How They Got it Wrong
When I spotted the sign at the checkout counter, I immediately asked the clerk if I could take a picture of it. She was happy to let me, saying I should show my friends who don't bring their own bags.
Then, she said it's a good thing I snapped a picture, since they change out the checkout ads all the time. What do they do with the old plastic signs? According to her, they throw them in the garbage.

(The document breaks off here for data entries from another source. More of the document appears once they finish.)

(** * virtual-butler: intake -> queue -> work-order -> status pipeline

    A shallow embedding of the Go services of the repository:
    - the chat service (keyword classifier [routeDepartment], request-ID
      minting and the queue envelope built in [handleChatRequest]);
    - the work-order service (the [workOrderConsumer] loop, the [statusStore]
      projection and [handleStatus]).

    Go strings are byte strings: they are modelled as [string] (lists of
    8-bit [ascii]).  The in-memory [statusStore] map is a [gmap]; the
    keyword table is a [gmap] too, and Go's [range] over it is modelled by
    an arbitrary enumeration of its entries. *)

From Stdlib Require Import ZArith Ascii String List Lia DecimalString DecimalZ.
From stdpp Require Import gmap strings list fin_maps.

Local Open Scope string_scope.

(** ** Byte-string helpers (package [strings]) *)

Module Strings.

(** [strings.HasPrefix(s, prefix)]. *)
Fixpoint HasPrefix (s prefix : string) {struct prefix} : bool :=
  match prefix with
  | EmptyString => true
  | String p prefix' =>
      match s with
      | EmptyString => false
      | String c s' => if Ascii.eqb c p then HasPrefix s' prefix' else false
      end
  end.

(** [strings.Contains(s, substr)]: [substr] occurs at some offset of [s]. *)
Fixpoint Contains (s substr : string) : bool :=
  HasPrefix s substr ||
  match s with
  | EmptyString => false
  | String _ s' => Contains s' substr
  end.

(** [strings.TrimPrefix(s, prefix)]. *)
Fixpoint TrimPrefix (s prefix : string) {struct prefix} : string :=
  match prefix, s with
  | EmptyString, _ => s
  | String p prefix', String c s' =>
      if Ascii.eqb c p && HasPrefix s' prefix' then TrimPrefix s' prefix' else s
  | String _ _, EmptyString => s
  end.

(** Lower-casing of one ASCII byte: ['A'..'Z'] to ['a'..'z']. *)
Definition lowerByte (c : ascii) : ascii :=
  let n := nat_of_ascii c in
  if (65 <=? n)%nat && (n <=? 90)%nat then ascii_of_nat (n + 32) else c.

(** UTF-8 encodings of the two non-ASCII letters whose lower case is an ASCII
    letter: U+0130 (capital I with dot above, lower case [i]) and U+212A
    (Kelvin sign, lower case [k]). *)
Definition dottedI : string := String "196"%char (String "176"%char EmptyString).
Definition kelvin : string :=
  String "226"%char (String "132"%char (String "170"%char EmptyString)).

(** [strings.ToLower(s)], as far as the ASCII bytes of the result go.
    ASCII capitals are lowered; U+0130 and U+212A become [i] and [k]; every
    other non-ASCII rune lowers to a non-ASCII rune, whose bytes (all above
    127) are kept here as they are.  [skip] counts the continuation bytes of
    a rune already emitted. *)
Fixpoint lowerFrom (skip : nat) (s : string) : string :=
  match s with
  | EmptyString => EmptyString
  | String c s' =>
      match skip with
      | S n => lowerFrom n s'
      | O =>
          if HasPrefix s dottedI then String "i"%char (lowerFrom 1 s')
          else if HasPrefix s kelvin then String "k"%char (lowerFrom 2 s')
          else String (lowerByte c) (lowerFrom 0 s')
      end
  end.

Definition ToLower (s : string) : string := lowerFrom 0 s.

(** [s] with each of its bytes lowered: [v] is [kw] in some letter case when
    [lowerBytes v = kw]. *)
Fixpoint lowerBytes (s : string) : string :=
  match s with
  | EmptyString => EmptyString
  | String c s' => String (lowerByte c) (lowerBytes s')
  end.

Definition isASCII (c : ascii) : bool := (nat_of_ascii c <? 128)%nat.

Fixpoint asciiOnly (s : string) : bool :=
  match s with
  | EmptyString => true
  | String c s' => isASCII c && asciiOnly s'
  end.

(** The first [n] bytes of [s] are there and none of them is ASCII. *)
Fixpoint highPrefix (n : nat) (s : string) : bool :=
  match n with
  | O => true
  | S n' =>
      match s with
      | EmptyString => false
      | String c s' => negb (isASCII c) && highPrefix n' s'
      end
  end.

End Strings.

(** ** Chat service: the classifier *)

Module Chat.
Import Strings.

(** The entries of the [keywordDept] map literal. *)
Definition keywordTable : list (string * string) :=
  [ ("towel", "Housekeeping");
    ("clean", "Housekeeping");
    ("food", "Room Service");
    ("order", "Room Service");
    ("checkout", "Front Desk");
    ("wifi", "IT") ].

(** [var keywordDept = map[string]string{...}]. *)
Definition keywordDept : gmap string string := list_to_map keywordTable.

(** A [for k, dept := range keywordDept] loop visits every entry of the map
    exactly once, in an order the Go runtime chooses anew for each loop:
    [rangeOrder order] says that [order] is one such enumeration. *)
Definition rangeOrder (order : list (string * string)) : Prop :=
  order ≡ₚ map_to_list keywordDept.

(** The body of the [range] loop of [routeDepartment], run over the entries in
    the order [order]: the first entry whose keyword occurs in [lower]
    returns its department; when the loop ends, ["General"]. *)
Fixpoint rangeFirst (order : list (string * string)) (lower : string) : string :=
  match order with
  | [] => "General"
  | (k, dept) :: rest =>
      if Contains lower k then dept else rangeFirst rest lower
  end.

(** [func routeDepartment(text string) string], under the enumeration
    [order] chosen for its [range] loop. *)
Definition routeDepartment (order : list (string * string)) (text : string) : string :=
  rangeFirst order (ToLower text).

(** The departments of the data model. *)
Definition departments : list string :=
  [ "Housekeeping"; "Room Service"; "Front Desk"; "IT"; "General" ].

End Chat.

(** ** Chat service: request IDs and the queue envelope *)

Module Fmt.

(** The verb [%d] of [fmt.Sprintf] on an integer: decimal digits, with a
    leading [-] for a negative number. *)
Definition formatD (z : Z) : string := NilEmpty.string_of_int (Z.to_int z).

(** The double-quote byte. *)
Definition dq : ascii := "034"%char.

(** [s] between double quotes, as the format writes ["%s"] (the verb [%s]
    copies the bytes of its argument unchanged). *)
Definition quoted (s : string) : string :=
  String dq (s +:+ String dq EmptyString).

End Fmt.

Module Intake.
Import Strings Chat Fmt.

(** [type ChatRequest struct]. *)
Record ChatRequest := {
  GuestID : string;
  Text : string;
  VoiceTranscript : string
}.

(** [type ChatResponse struct]. *)
Record ChatResponse := {
  RequestID : string;
  Status : string;
  Department : string
}.

(** [fmt.Sprintf("%d-%d", time.Now().UnixNano(), rand.Intn(10000))], where
    [nanos] is what the clock returned and [rnd] what the generator did. *)
Definition newRequestID (nanos rnd : Z) : string :=
  formatD nanos +:+ "-" +:+ formatD rnd.

(** The message body of [handleChatRequest]: the format
    [{"requestID":"%s","guestID":"%s","department":"%s","request":"%s"}]
    applied to the four strings. *)
Definition envelopeBody (requestID guestID department request : string) : string :=
  "{" +:+ quoted "requestID" +:+ ":" +:+ quoted requestID +:+ "," +:+
  quoted "guestID" +:+ ":" +:+ quoted guestID +:+ "," +:+
  quoted "department" +:+ ":" +:+ quoted department +:+ "," +:+
  quoted "request" +:+ ":" +:+ quoted request +:+ "}".

(** What one call of [handleChatRequest] observes from its environment: the
    clock, the random generator and the enumeration of the keyword map. *)
Record Observed := {
  nanos : Z;
  rnd : Z;
  order : list (string * string)
}.

(** [handleChatRequest] after the request body has been decoded: the body of
    the message handed to the sender, and the response. *)
Definition handleChatRequest (o : Observed) (req : ChatRequest) : string * ChatResponse :=
  let requestID := newRequestID (nanos o) (rnd o) in
  let department := routeDepartment (order o) (Text req +:+ " " +:+ VoiceTranscript req) in
  (envelopeBody requestID (GuestID req) department (Text req),
   {| RequestID := requestID; Status := "received"; Department := department |}).

(** The request IDs minted by a sequence of calls, from what each observed. *)
Definition requestIDs (calls : list (Z * Z)) : list string :=
  map (fun c => newRequestID (fst c) (snd c)) calls.

End Intake.

(** ** Package [encoding/json], as the consumer uses it

    [json.Unmarshal] first checks that the whole input is one well-formed
    JSON text and then stores the members of the object into the fields of
    the destination.  The model follows the grammar of the library's
    scanner; inside string literals, bytes above 127 are copied as they are
    (the library also replaces ill-formed UTF-8 by U+FFFD). *)

Module Json.
Import Fmt.

#[local] Set Warnings "-register-all".

Inductive JSON :=
  | JNull
  | JBool (b : bool)
  | JNumber (literal : string)
  | JString (s : string)
  | JArray (elements : list JSON)
  | JObject (members : list (string * JSON)).

Definition isSpace (c : ascii) : bool :=
  Ascii.eqb c " " || Ascii.eqb c "009" || Ascii.eqb c "010" || Ascii.eqb c "013".

Fixpoint skipSpace (s : string) : string :=
  match s with
  | String c s' => if isSpace c then skipSpace s' else s
  | EmptyString => s
  end.

Definition isDigit (c : ascii) : bool :=
  let n := nat_of_ascii c in (48 <=? n)%nat && (n <=? 57)%nat.

Definition hexValue (c : ascii) : option N :=
  let n := N_of_ascii c in
  if (48 <=? n)%N && (n <=? 57)%N then Some (n - 48)%N
  else if (97 <=? n)%N && (n <=? 102)%N then Some (n - 87)%N
  else if (65 <=? n)%N && (n <=? 70)%N then Some (n - 55)%N
  else None.

(** The pieces of a string literal: a byte, or the 16-bit unit of a
    [\uXXXX] escape. *)
Inductive Piece :=
  | Byte (c : ascii)
  | Unit16 (u : N).

(** The pieces of the literal up to its closing quote, and what follows it.
    Control bytes (below 32) may not occur unescaped. *)
Fixpoint scanString (s : string) : option (list Piece * string) :=
  match s with
  | EmptyString => None
  | String c s1 =>
      if Ascii.eqb c dq then Some ([], s1)
      else if Ascii.eqb c "\" then
        match s1 with
        | EmptyString => None
        | String e s2 =>
            let simple (b : ascii) :=
              match scanString s2 with
              | Some (ps, rest) => Some (Byte b :: ps, rest)
              | None => None
              end in
            if Ascii.eqb e dq then simple dq
            else if Ascii.eqb e "\" then simple "\"%char
            else if Ascii.eqb e "/" then simple "/"%char
            else if Ascii.eqb e "b" then simple "008"%char
            else if Ascii.eqb e "f" then simple "012"%char
            else if Ascii.eqb e "n" then simple "010"%char
            else if Ascii.eqb e "r" then simple "013"%char
            else if Ascii.eqb e "t" then simple "009"%char
            else if Ascii.eqb e "u" then
              match s2 with
              | String h1 (String h2 (String h3 (String h4 s6))) =>
                  match hexValue h1, hexValue h2, hexValue h3, hexValue h4 with
                  | Some a, Some b, Some c', Some d =>
                      match scanString s6 with
                      | Some (ps, rest) =>
                          Some (Unit16 (((a * 16 + b) * 16 + c') * 16 + d)%N :: ps, rest)
                      | None => None
                      end
                  | _, _, _, _ => None
                  end
              | _ => None
              end
            else None
        end
      else if (nat_of_ascii c <? 32)%nat then None
      else
        match scanString s1 with
        | Some (ps, rest) => Some (Byte c :: ps, rest)
        | None => None
        end
  end.

(** UTF-8 encoding of a code point. *)
Definition byteOf (n : N) : ascii := ascii_of_N n.

Definition encodeRune (r : N) : string :=
  if (r <? 128)%N then String (byteOf r) EmptyString
  else if (r <? 2048)%N then
    String (byteOf (192 + r / 64)) (String (byteOf (128 + r mod 64)) EmptyString)
  else if (r <? 65536)%N then
    String (byteOf (224 + r / 4096))
      (String (byteOf (128 + (r / 64) mod 64))
         (String (byteOf (128 + r mod 64)) EmptyString))
  else
    String (byteOf (240 + r / 262144))
      (String (byteOf (128 + (r / 4096) mod 64))
         (String (byteOf (128 + (r / 64) mod 64))
            (String (byteOf (128 + r mod 64)) EmptyString))).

That seems more than a little bit incongruous to the whole reusable bag campaign. I wondered how many plastic signs they went through every year. There were around 10 checkout lanes at this store, so if they're changing the signs out weekly, that's 520 signs each year in that location. According to their website, there are 1023 stores here in the U.S., which adds up to over half a million of those little, plastic signs headed to the landfill, if they're all engaging in this practice.
How They Got it Right
What really struck me about this ad is that it doesn't appeal to folks' feelings about the environment. If someone is still taking disposable, plastic grocery bags at this point, the environment is probably not high on their list of concerns.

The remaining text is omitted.